◆ TASK STATEMENT
If a line below contains "string", count it; then state how many such lines there are, and nothing else.

◆ Stored data entries
(* ===== verification/RunnerTheorems.v ===== *)
(** * RunnerTheorems: what holds of workers, and of the approvals they forward
    on their own ([runner.rs]). *)
From Stdlib Require Import Lia.
From stdpp Require Import relations.
From S2P Require Import Prelude Text Json RunState Redact Schema Registry RegistryFacts Evolution.
From S2P Require Import Remote RemoteFacts Inventory InventoryFacts System Sse RunLock.
From S2P Require Import Attachments ChatHistory Approvals Runner RunnerFacts.
Import RunnerSamples.
Import Samples.

Section Workers.
Context `{SerdeJson} `{Hermes} (env : nat -> Tick) (describe : RegistryError -> string).
Context (Henv : fair_env env).

(** ** The calls a worker makes *)

Lemma attempt_Ok {E S A} (m : M E S A) s r s' : attempt_of m s = (Ok r, s') -> m s = (r, s').
Proof. unfold attempt_of. destruct (m s) as [x y]. by intros [= -> ->]. Qed.

Lemma hermes_call_Ok c w before w' :
  hermes_call env c w = (Ok before, w') ->
  before = w_calls w /\ w_calls w' = w_calls w ++ [c] /\ rtc call_step (w_db w) (w_db w')
  /\ w_files w' = w_files w.
Proof.
  unfold hermes_call. intros (t & w1 & Ht & Hm)%bind_Ok.
  destruct (tick_eq env Henv w) as (t' & E & Hr & Hc). rewrite Ht in E, Hr, Hc. cbn in Hr, Hc.
  apply bind_Ok in Hm as (b & w2 & [= <- <-] & Hm). apply bind_Ok in Hm as ([] & w3 & [= <-] & [= <- <-]).
  cbn. rewrite Hc. repeat split; try done. unfold tick in Ht. by injection Ht as _ <-.
Qed.

Lemma try_status_eq id w :
  exists w', try_run_status env id w
    = (match status_reply (w_calls w) id with Ok v => Ok v | Err t => Err (BackendFailed t) end, w')
  /\ w_calls w' = w_calls w ++ [StatusCall id] /\ rtc call_step (w_db w) (w_db w')
  /\ w_files w' = w_files w.
Proof.
  unfold try_run_status. destruct (hermes_call env (StatusCall id) w) as [[b|e] w1] eqn:E.
  - destruct (hermes_call_Ok _ _ _ _ E) as (-> & Hc & Hr & Hf). unfold bind. rewrite E.
    exists w1. split; [|done]. by destruct (status_reply (w_calls w) id).
  - exfalso. revert E. unfold hermes_call, bind, tick, gets, modify, ret. done.
Qed.

Lemma no_calls w w' : reaches (fun _ => False) w w' -> w_calls w' = w_calls w.
Proof.
  intros [_ (new & -> & Hn) _]. destruct new as [|c new]; [by rewrite app_nil_r|].
  exfalso. apply (Hn c). by left.
Qed.

(** The request a worker makes of a run. *)
Definition request_for (r : RunRecord) (req : StartRunRequest) : Prop :=
  exists images, attachments.parse (get "attachments" (request_payload r)) = Ok images
    /\ sr_input req = attachments.hermes_input
         (default ""%string (get "input" (request_payload r) ≫= as_str)) images
    /\ sr_session_id req = session_id r
    /\ sr_instructions req = (get "instructions" (request_payload r) ≫= as_str).

(** A program that makes no calls leaves the log. *)
Lemma quiet {A} (m : M RunnerError World A) w :
  moves (reaches (fun _ => False)) m -> w_calls (snd (m w)) = w_calls w.
Proof. intros Hm. apply no_calls, Hm. Qed.

(** The run has been moved to [starting] since. *)
Definition started_since (id : string) (w : World) : Prop :=
  exists db rec, rtc call_step (w_db w) db /\ run id db = Some rec /\ RunStatus.parse (status rec) = Ok Starting.

Lemma started_earlier id P w w' : reaches P w w' -> started_since id w' -> started_since id w.
Proof. intros [Hr _ _] (db & rec & Hr' & Hrest). exists db, rec. split; [by etransitivity|done]. Qed.

Lemma append_starts id ev w o w' :
  node_ok (w_db w) -> j_dedupe_key ev = None ->
  registry env (append_event id ev (Some (RunUpdate.status Starting))) w = (Ok o, w') -> started_since id w.
Proof.
  intros Hok Hd E. pose proof E as (t & db1 & Hr & Happ)%runner_registry_Ok; [|done].
  pose proof (steps_ok _ _ Hr Hok) as Hok1.
  destruct (append_updates _ _ (RunUpdate.status Starting) _ _ _ _ Starting Hok1 Hd eq_refl Happ) as (row & Hin & Hid & Hst & _).
  assert (rtc call_step db1 (w_db w')) as Hr1.
  { pose proof (is_call_append id ev (Some (RunUpdate.status Starting)) t db1) as Hc. by rewrite Happ in Hc. }
  exists (w_db w'), (map_run row). split; [by etransitivity|]. split; [|cbn; by rewrite Hst].
  apply run_Some; [by apply (steps_ok _ _ Hr1)|]. eauto.
Qed.

(** What a piece of a worker does to the project's files. *)
Lemma files_tick : keeps_view w_files (tick env).
Proof. by intros w. Qed.
Lemma files_registry {A} (m : Clock3 -> M RegistryError Db A) : keeps_view w_files (registry env m).
Proof. unfold registry. apply kv_bind; [apply files_tick|]. intros t w. by destruct (m t (w_db w)) as [[]]. Qed.
Lemma files_read {A} (f : Db -> A) : keeps_view w_files (read_registry env f).
Proof. unfold read_registry. apply kv_bind; [apply files_tick|]. by intros _ w. Qed.
Hint Resolve files_tick @files_registry @files_read : frame.
Lemma files_history ctx r : keeps_view w_files (session_history env ctx r).
Proof. unfold session_history. frame_solve. Qed.

(** At most the submission itself. *)
Definition submission (id : string) (r : RunRecord) (w w' : World) : Prop :=
  w_calls w' = w_calls w
  \/ exists req, w_calls w' = w_calls w ++ [StartCall req (lock_holder (w_files w))]
       /\ request_for r req /\ started_since id w.

Lemma submit_calls ctx r w :
  node_ok (w_db w) -> submission (x_run_id ctx) r w (snd (submit env describe ctx r w)).
Proof.
  intros Hok. unfold submit. unfold bind at 1.
  pose proof (quiet (registry env (append_event (x_run_id ctx) (JournalEvent_asterism EVENT_RUN_ACCEPTED
    (object [("project_id", VString (x_project_id ctx))]%string)) (Some (RunUpdate.status Starting)))) w
    ltac:(apply moves_registry; [done|intros t; apply is_call_append])) as Hq.
  match goal with |- context [registry env ?m w] => pose proof (files_registry m w) as Hf1 end.
  destruct (registry _ _ w) as [[o|e] w1] eqn:Eacc; cbn [snd] in *; [|by left].
  apply append_starts in Eacc; [|done..].
  destruct (attachments.parse _) as [images|] eqn:Ep; [|by left].
  unfold bind at 1. pose proof (quiet (session_history env ctx r) w1 ltac:(by apply moves_session_history)) as Hh.
  pose proof (files_history ctx r w1) as Hf2.
  destruct (session_history env ctx r w1) as [[history|e] w2]; cbn [snd] in *; [|left; congruence].
  unfold bind at 1, attempt_of at 1, start_run at 1. set (req := {| sr_input := _ |}).
  unfold bind at 1, gets at 1. rewrite Hf2, Hf1. set (holder := lock_holder (w_files w)).
  unfold bind at 1. destruct (hermes_call env (StartCall req holder) w2) as [[b|e] w3] eqn:E.
  2: { exfalso. revert E. unfold hermes_call, bind, tick, gets, modify, ret. done. }
  destruct (hermes_call_Ok _ _ _ _ E) as (-> & Hc & _ & _). rewrite Hh, Hq in Hc.
  right. exists req. fold holder. split; [|by split; [exists images|]]. rewrite <- Hc.
  destruct (start_reply (w_calls w2) req) as [response|t];
    [unfold ret at 1|unfold fail at 1]; cbv beta iota zeta;
    match goal with |- w_calls (snd (?m w3)) = _ => apply (quiet m) end;
    moves_solve.
Qed.

(** What a recorded run has to look like not to stand in the way. *)
Definition out_of_the_way (before : list HermesCall) (recorded : ActiveRun) : Prop :=
  exists reply, status_reply before (ac_run_id recorded) = Ok reply
    /\ match reply ≫= status_of with None => True | Some s => is_terminal_status s = true end.

Lemma admission_calls ctx w w' :
  admission env ctx w = (Ok None, w') ->
  lock_holder (w_files w') = lock_holder (w_files w) /\
  ((read_active_run (w_files w) = Ok None /\ w_calls w' = w_calls w)
  \/ exists recorded, read_active_run (w_files w) = Ok (Some recorded)
       /\ w_calls w' = w_calls w ++ [StatusCall (ac_run_id recorded)]
       /\ out_of_the_way (w_calls w) recorded).
Proof.
  unfold admission. intros (files & w1 & [= <- <-] & Hm)%bind_Ok.
  destruct (read_active_run (w_files w)) as [[recorded|]|e] eqn:Er; [|injection Hm as <-; split; [done|by left]|done].
  apply bind_Ok in Hm as (reply & w1 & Hr & Hm).
  destruct (try_status_eq (ac_run_id recorded) w) as (w2 & E & Hc & _ & Hf). rewrite Hr in E.
  injection E as E <-. destruct (status_reply (w_calls w) (ac_run_id recorded)) as [reply'|] eqn:Es; [|done].
  injection E as ->.
  unfold classify_recorded_run in Hm. destruct (reply' ≫= status_of) as [s|] eqn:Ess.
  - destruct (is_terminal_status s) eqn:Et; [|done]. apply bind_Ok in Hm as ([] & w3 & [= <-] & [= <-]).
    split; [cbn; by rewrite Hf|]. right. exists recorded. do 2 (split; [done|]). exists reply'. by rewrite Ess.
  - apply bind_Ok in Hm as ([] & w3 & [= <-] & [= <-]).
    split; [cbn; by rewrite Hf|]. right. exists recorded. do 2 (split; [done|]). exists reply'. by rewrite Ess.
Qed.

Lemma not_start_calls w w' :
  reaches not_start w w' -> exists new, w_calls w' = w_calls w ++ new /\ Forall not_start new.
Proof. intros [_ (new & E & Hn) _]. exists new. split; [done|]. by apply List.Forall_forall. Qed.

(** The registry as a worker that starts in [w] first reads it. *)
Definition first_read (w : World) : Db := w_db (snd (tick env w)).

(** What the calls of one execution look like. *)
Definition submits (ctx : WorkerContext) (handle : nat) (w : World) (new : list HermesCall) : Prop :=
  exists pre req post r,
    new = pre ++ StartCall req (Some handle) :: post /\ Forall not_start pre /\ Forall not_start post
    /\ run (x_run_id ctx) (first_read w) = Some r
    /\ hermes_run_id r = None /\ request_for r req /\ started_since (x_run_id ctx) w
    /\ lock_holder (w_files w) = None
    /\ forall recorded, read_active_run (w_files w) = Ok (Some recorded) -> out_of_the_way (w_calls w) recorded.

Definition locked_calls (id : string) (r : RunRecord) (w w' : World) : Prop :=
  (exists new, w_calls w' = w_calls w ++ new /\ Forall not_start new)
  \/ exists pre req post,
       w_calls w' = w_calls w ++ pre ++ StartCall req (lock_holder (w_files w)) :: post
       /\ Forall not_start pre /\ Forall not_start post /\ hermes_run_id r = None /\ request_for r req
       /\ started_since id w
       /\ forall recorded, read_active_run (w_files w) = Ok (Some recorded) -> out_of_the_way (w_calls w) recorded.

◆ WORKED SOLUTION
6